I’m a sophomore in highschool and my track season ends in 2 weeks. I’m taking 11 days off ( my regional meet is on a Wednesday and I didn’t want to start running in the middle of the week so I shortened it from 2 weeks to 11 days) my summer base plan is as follows ( 15 weeks total)
week 1: 25 MPW; week 2: 30 MPW;
week 3: 35 MPW; week 4: 40 MPW;
week 5: -20% ( 32 MPW) week 6: 44 MPW
week 7: 48 MPW week 8: 50 MPW
week 9: -20%. (40MPW) I then move into base phase two after I hit my peak mileage (50 MPW) and add two 1-2 light/ medium workouts a week. Keep in mind I plan to include strides and hill sprints from week 1. Also I plan on strength training 2-3 times a week.

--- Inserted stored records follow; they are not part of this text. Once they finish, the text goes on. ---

(* ===== verification/Delivery.v ===== *)
(** * Delivery: what a sequential consumer hands to its handler

    The sequential batch loop of disruptor/consumer_engine.rs against producers
    that publish the payload [val q] as sequence [q] and do not touch a slot
    the consumer has not released, and upstream consumers that make the payload
    [val q] of it before they release it.  The handler is called for every
    sequence once, in order, with that payload.  What the other threads keep
    intact among themselves is an invariant [J], which the consumer's own
    moves preserve. *)
From S2P Require Import Prelude Effects Errors RingBuffer World Sequence Single Multi Availability Sequencer.
From S2P Require Import Waiting WaitStrategy Barrier ConsumerEngine.

(** Whether a handler call is fatal to the consumer: it failed, and there is no
    exception handler or the exception handler says [Stop]. *)
Definition fatal {T} (eh : option (ExceptionHandler T)) (cb : callback) (q : Z) (event : T) : bool :=
  match cb, eh with
  | Returns (Err _), None => true
  | Returns (Err e), Some x => match x e q event with inl Stop => true | _ => false end
  | _, _ => false
  end.

(** A handler that also writes down its calls: the sequence, the payload it was
    given, and whether the call was fatal. *)
Definition logged {T H} (eh : option (ExceptionHandler T)) (hd : EventHandler T H) :
    EventHandler T (H * list (Z * T * bool)) := {|
  on_event := fun '(h, log) event q eob =>
    let '(h', event', cb) := on_event hd h event q eob in
    ((h', log ++ [(q, event, fatal eh cb q event')]), event', cb);
  on_batch_start := fun '(h, log) n d => let '(h', cb) := on_batch_start hd h n d in ((h', log), cb);
  on_start := fun '(h, log) => let '(h', cb) := on_start hd h in ((h', log), cb);
  on_shutdown := fun '(h, log) => let '(h', cb) := on_shutdown hd h in ((h', log), cb);
  on_timeout := fun '(h, log) q => let '(h', cb) := on_timeout hd h q in (h', log, cb)
|}.

(** The handler does not panic (a panic is the business of the thread that
    runs the loop). *)
Definition returns (cb : callback) : Prop := exists r, cb = Returns r.

Record handler_returns {T H} (hd : EventHandler T H) : Prop := {
  hr_event : forall h event q eob, returns (snd (on_event hd h event q eob));
  hr_batch : forall h n d, returns (snd (on_batch_start hd h n d))
}.

(** The exception handler, if there is one, comes to a decision. *)
Definition decides {T} (eh : option (ExceptionHandler T)) : Prop :=
  forall x e q event, eh = Some x -> exists d, x e q event = inl d.

(** No invariant of the other threads. *)
Definition unconstrained {T} (w : World T) : Prop := True.

Section Delivery.
Context {T : Type} (val : Z -> T) (b : ProcessingSequenceBarrier) (cs : loc) (J : World T -> Prop).
Abbreviation W := (World T).
Implicit Types w : W.
Abbreviation sq := (sequencer b).

(** The consumer has released everything below this sequence. *)
Definition front w : Z := seq_at w cs + 1.

Definition in_window w (q : Z) : Prop := front w <= q < front w + Sequencer.buffer_size sq w.

(** A sequence the consumer may be given: published, and released by every
    upstream consumer. *)
Definition available w (q : Z) : Prop :=
  published sq w q /\ Forall (fun d => q <= seq_at w d) (dependent_sequences b).

(** What the other threads do while the consumer runs. *)
Record engine_rely w w' : Prop := {
  er_barrier : barrier_rely b (front w) w w';
  er_cs : seq_at w' cs = seq_at w cs;
  er_poison : poisoned sq w = true -> poisoned sq w' = true;
  er_wf : RingBuffer.wf (w_ring w) -> RingBuffer.wf (w_ring w');
  er_size : RingBuffer.buffer_size (w_ring w') = RingBuffer.buffer_size (w_ring w);
  er_inv : J w -> J w';
  er_old : forall q, in_window w q -> available w q ->
             RingBuffer.get (w_ring w') q = RingBuffer.get (w_ring w) q;
  er_new : J w -> forall q, in_window w q -> ~ available w q -> available w' q ->
             RingBuffer.get (w_ring w') q = Some (val q)
}.

#[local] Instance published_dec w q : Decision (published sq w q).
Proof. unfold published. destruct sq; apply _. Defined.

#[local] Instance available_dec w q : Decision (available w q).
Proof. unfold available. apply _. Defined.

(** The consumer's own moves keep the invariant of the others: it sleeps, it
    writes the slot of a sequence it was given, it releases such sequences. *)
Class Companion : Prop := {
  cp_sleep : forall w d, 0 <= d -> J w -> J (upd_clock (Z.add d) w);
  cp_write : forall w q event rb', J w -> in_window w q -> available w q ->
               RingBuffer.set (w_ring w) q event = Some rb' -> J (upd_ring (fun _ => rb') w);
  cp_release : forall w v, J w -> front w - 1 <= v -> (forall q, front w <= q <= v -> available w q) -> J (set_seq cs v w)
}.

Lemma er_view w w' : engine_rely w w' -> view_rely sq (front w) w w'.
Proof. intros Hr. apply (er_barrier _ _ Hr). Qed.

(** What has become available stays so within the lap. *)
Lemma er_available w w' q : engine_rely w w' -> in_window w q -> available w q -> available w' q.
Proof.
  intros Hr Hq [Hp Hd]. pose proof (er_view _ _ Hr) as Hv. split; [by apply (vr_published _ _ _ _ Hv)|].
  eapply Forall_impl; [exact Hd|]. intros d Hle. cbn in Hle |- *. pose proof (vr_mono _ _ _ _ Hv d). lia.
Qed.

Lemma available_of w q v : published sq w q -> reached (cursor b) (dependent_sequences b) v w -> q <= v -> available w q.
Proof.
  intros Hp Hr Hq. split; [done|]. apply Forall_forall. intros d Hd. unfold reached in Hr.
  destruct (dependent_sequences b) as [|d' ds]; [by apply not_elem_of_nil in Hd|]. specialize (Hr d Hd). lia.
Qed.

Lemma available_back w w' q :
  (published sq w' q -> published sq w q) -> (forall d, d ∈ dependent_sequences b -> seq_at w' d = seq_at w d) ->
  available w' q -> available w q.
Proof.
  intros Hp Hd [Hpub Hdeps]. split; [auto|]. rewrite Forall_forall in Hdeps |- *. intros d Hin. rewrite <- Hd by done. auto.
Qed.

Lemma er_front w w' : engine_rely w w' -> front w' = front w.
Proof. intros Hr. unfold front. by rewrite (er_cs _ _ Hr). Qed.

Lemma er_window w w' q : engine_rely w w' -> in_window w' q <-> in_window w q.
Proof.
  intros Hr. unfold in_window. by rewrite (er_front _ _ Hr), (vr_bsz _ _ _ _ (er_view _ _ Hr)).
Qed.

#[global] Instance engine_rely_preorder : PreOrder engine_rely.
Proof.
  split.
  - intros w. by constructor.
  - intros w1 w2 w3 H1 H2. pose proof (er_front _ _ H1) as Hf. constructor.
    + pose proof (er_barrier _ _ H2) as Hb. rewrite Hf in Hb. etrans; [apply (er_barrier _ _ H1) | done].
    + by rewrite (er_cs _ _ H2), (er_cs _ _ H1).
    + intros. by apply (er_poison _ _ H2), (er_poison _ _ H1).
    + intros. by apply (er_wf _ _ H2), (er_wf _ _ H1).
    + by rewrite (er_size _ _ H2), (er_size _ _ H1).
    + intros HJ. by apply (er_inv _ _ H2), (er_inv _ _ H1).
    + intros q Hq Hp. rewrite (er_old _ _ H2), (er_old _ _ H1); [done | done | done | by apply (er_window _ _ _ H1) |].
      by apply (er_available _ _ _ H1).
    + intros HJ q Hq Hn Hp. destruct (decide (available w2 q)) as [Hp2|Hn2].
      * rewrite (er_old _ _ H2); [by apply (er_new _ _ H1) | by apply (er_window _ _ _ H1) | done].
      * apply (er_new _ _ H2); [by apply (er_inv _ _ H1) | by apply (er_window _ _ _ H1) | done | done].
Qed.

Context `{HJ : !Companion}.

#[global] Instance engine_rely_wait : WaitRely engine_rely.
Proof.
  constructor; [apply _ | intros w w' l Hr; apply (er_view _ _ Hr) | intros w w' Hr; apply (er_barrier _ _ Hr) |].
  intros w d Hd. constructor; try done; [by apply wr_sleep | by apply cp_sleep].
Qed.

week 10: 50 MPW + 1 workout.
week 11: 50 MPW + 2 workouts
week 12: 50MPW + 2 workouts
week 13: -20% (40 MPW)
week 14: 50 MPW + 2 workouts
week 15: 50 MPW + 2 workouts.
By this time it will be mid august and I plan on cutting to 40-45 MPW after week 15 as we start racing around this time. If you need more details I can provide them, but my in- season mileage from track was 25-30. I don’t have any specific questions but I wanted to know if this schedule looked good or if I should change it. Any insight would be helpful because I’ve only been running since freshman year but I want to take my training to the next level this summer.